» **Exercise prompt**
Please set down exactly the lines of the listing below from the line containing "unfold push_lazily. rewrite" through the line containing "eapply pages_ok_ext; [|done|exact", both lines included, leaving out all other lines.
########################################
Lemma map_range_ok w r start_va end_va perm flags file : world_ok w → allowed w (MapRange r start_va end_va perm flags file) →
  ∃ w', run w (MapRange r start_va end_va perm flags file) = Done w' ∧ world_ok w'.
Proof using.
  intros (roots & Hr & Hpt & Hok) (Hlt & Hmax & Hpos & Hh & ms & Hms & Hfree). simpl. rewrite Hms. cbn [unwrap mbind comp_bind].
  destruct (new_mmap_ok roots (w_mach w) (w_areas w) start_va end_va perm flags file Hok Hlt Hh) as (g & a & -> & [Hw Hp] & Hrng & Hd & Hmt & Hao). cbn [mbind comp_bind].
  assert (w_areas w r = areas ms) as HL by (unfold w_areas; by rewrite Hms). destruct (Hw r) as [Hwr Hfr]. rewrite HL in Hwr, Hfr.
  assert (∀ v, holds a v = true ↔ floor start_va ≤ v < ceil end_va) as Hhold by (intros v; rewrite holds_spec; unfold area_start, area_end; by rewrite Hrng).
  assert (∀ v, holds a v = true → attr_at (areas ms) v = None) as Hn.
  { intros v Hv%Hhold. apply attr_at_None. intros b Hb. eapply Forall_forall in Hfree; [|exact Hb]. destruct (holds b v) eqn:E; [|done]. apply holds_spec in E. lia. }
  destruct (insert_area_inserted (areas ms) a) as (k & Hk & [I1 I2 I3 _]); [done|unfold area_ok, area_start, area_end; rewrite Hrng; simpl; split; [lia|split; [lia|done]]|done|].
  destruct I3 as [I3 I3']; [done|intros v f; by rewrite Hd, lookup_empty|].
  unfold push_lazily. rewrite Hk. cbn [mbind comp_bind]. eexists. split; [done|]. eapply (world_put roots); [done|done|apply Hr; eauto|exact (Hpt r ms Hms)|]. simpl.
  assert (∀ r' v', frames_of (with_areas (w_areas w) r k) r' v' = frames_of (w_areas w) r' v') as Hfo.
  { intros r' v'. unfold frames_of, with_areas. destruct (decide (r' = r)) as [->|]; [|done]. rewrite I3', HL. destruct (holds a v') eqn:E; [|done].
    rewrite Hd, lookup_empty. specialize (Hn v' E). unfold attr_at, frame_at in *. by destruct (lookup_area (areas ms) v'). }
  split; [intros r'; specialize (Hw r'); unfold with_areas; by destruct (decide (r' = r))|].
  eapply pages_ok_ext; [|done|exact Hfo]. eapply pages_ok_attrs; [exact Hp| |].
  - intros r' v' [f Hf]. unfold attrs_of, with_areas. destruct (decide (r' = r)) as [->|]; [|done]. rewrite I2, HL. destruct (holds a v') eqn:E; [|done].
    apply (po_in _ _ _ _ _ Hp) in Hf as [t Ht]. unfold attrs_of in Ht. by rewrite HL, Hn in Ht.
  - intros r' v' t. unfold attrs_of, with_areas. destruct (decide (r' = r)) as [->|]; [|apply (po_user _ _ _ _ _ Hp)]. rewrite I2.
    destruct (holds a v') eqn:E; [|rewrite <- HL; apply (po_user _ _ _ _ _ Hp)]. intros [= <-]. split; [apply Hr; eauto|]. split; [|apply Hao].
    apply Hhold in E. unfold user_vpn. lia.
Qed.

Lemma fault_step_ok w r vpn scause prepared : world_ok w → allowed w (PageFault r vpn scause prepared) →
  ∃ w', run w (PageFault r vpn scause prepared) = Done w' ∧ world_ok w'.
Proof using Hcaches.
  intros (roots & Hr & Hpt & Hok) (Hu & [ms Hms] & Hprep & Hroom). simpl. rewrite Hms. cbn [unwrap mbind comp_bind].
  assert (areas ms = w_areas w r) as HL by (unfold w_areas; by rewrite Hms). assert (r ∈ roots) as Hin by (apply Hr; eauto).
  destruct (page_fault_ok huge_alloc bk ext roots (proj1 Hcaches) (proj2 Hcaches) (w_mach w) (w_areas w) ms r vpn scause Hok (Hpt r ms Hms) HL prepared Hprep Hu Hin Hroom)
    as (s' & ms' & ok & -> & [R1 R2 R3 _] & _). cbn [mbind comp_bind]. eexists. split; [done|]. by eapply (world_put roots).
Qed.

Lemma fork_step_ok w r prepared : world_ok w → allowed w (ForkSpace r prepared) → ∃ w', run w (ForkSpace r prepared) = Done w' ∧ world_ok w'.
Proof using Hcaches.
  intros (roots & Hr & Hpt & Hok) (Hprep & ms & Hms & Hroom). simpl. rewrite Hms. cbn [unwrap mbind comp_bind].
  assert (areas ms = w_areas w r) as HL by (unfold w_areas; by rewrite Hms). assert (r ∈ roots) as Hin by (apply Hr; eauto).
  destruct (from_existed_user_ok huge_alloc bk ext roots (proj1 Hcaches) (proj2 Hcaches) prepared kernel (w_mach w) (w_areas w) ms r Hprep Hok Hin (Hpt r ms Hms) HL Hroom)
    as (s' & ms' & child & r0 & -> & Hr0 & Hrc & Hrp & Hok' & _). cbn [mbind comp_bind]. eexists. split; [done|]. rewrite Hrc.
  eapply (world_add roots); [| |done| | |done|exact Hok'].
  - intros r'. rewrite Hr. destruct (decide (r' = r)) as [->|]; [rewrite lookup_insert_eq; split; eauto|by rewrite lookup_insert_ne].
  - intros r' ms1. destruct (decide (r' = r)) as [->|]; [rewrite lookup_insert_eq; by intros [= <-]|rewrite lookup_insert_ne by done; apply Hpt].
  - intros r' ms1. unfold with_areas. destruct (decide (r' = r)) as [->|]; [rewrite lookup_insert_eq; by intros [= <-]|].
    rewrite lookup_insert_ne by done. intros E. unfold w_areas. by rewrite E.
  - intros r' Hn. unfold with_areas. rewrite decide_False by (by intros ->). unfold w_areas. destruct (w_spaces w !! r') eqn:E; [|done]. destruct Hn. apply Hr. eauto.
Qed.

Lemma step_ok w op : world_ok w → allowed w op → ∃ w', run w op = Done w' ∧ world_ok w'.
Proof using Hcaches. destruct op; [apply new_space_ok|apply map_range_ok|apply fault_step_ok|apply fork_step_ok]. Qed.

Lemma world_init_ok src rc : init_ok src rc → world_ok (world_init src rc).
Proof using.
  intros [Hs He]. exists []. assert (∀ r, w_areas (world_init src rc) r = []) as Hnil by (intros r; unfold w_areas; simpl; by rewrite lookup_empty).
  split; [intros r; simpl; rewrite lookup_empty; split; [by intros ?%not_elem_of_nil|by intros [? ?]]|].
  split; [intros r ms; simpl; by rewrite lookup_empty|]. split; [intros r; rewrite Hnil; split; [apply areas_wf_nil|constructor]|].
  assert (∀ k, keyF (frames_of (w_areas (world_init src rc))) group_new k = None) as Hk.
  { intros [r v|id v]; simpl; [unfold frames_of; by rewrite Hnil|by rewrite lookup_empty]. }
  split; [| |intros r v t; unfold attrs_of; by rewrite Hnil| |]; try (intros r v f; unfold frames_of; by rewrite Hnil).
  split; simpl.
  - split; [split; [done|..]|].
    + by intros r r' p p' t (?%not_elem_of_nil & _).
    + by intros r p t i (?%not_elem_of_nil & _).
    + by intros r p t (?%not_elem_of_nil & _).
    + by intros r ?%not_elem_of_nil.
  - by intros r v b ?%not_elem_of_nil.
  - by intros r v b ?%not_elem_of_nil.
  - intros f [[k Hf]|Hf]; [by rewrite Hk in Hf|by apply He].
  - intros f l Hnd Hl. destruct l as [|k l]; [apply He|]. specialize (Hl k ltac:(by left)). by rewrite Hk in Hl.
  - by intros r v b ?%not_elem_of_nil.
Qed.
########################################
» **Solution**
  unfold push_lazily. rewrite Hk. cbn [mbind comp_bind]. eexists. split; [done|]. eapply (world_put roots); [done|done|apply Hr; eauto|exact (Hpt r ms Hms)|]. simpl.
  assert (∀ r' v', frames_of (with_areas (w_areas w) r k) r' v' = frames_of (w_areas w) r' v') as Hfo.
  { intros r' v'. unfold frames_of, with_areas. destruct (decide (r' = r)) as [->|]; [|done]. rewrite I3', HL. destruct (holds a v') eqn:E; [|done].
    rewrite Hd, lookup_empty. specialize (Hn v' E). unfold attr_at, frame_at in *. by destruct (lookup_area (areas ms) v'). }
  split; [intros r'; specialize (Hw r'); unfold with_areas; by destruct (decide (r' = r))|].
  eapply pages_ok_ext; [|done|exact Hfo]. eapply pages_ok_attrs; [exact Hp| |].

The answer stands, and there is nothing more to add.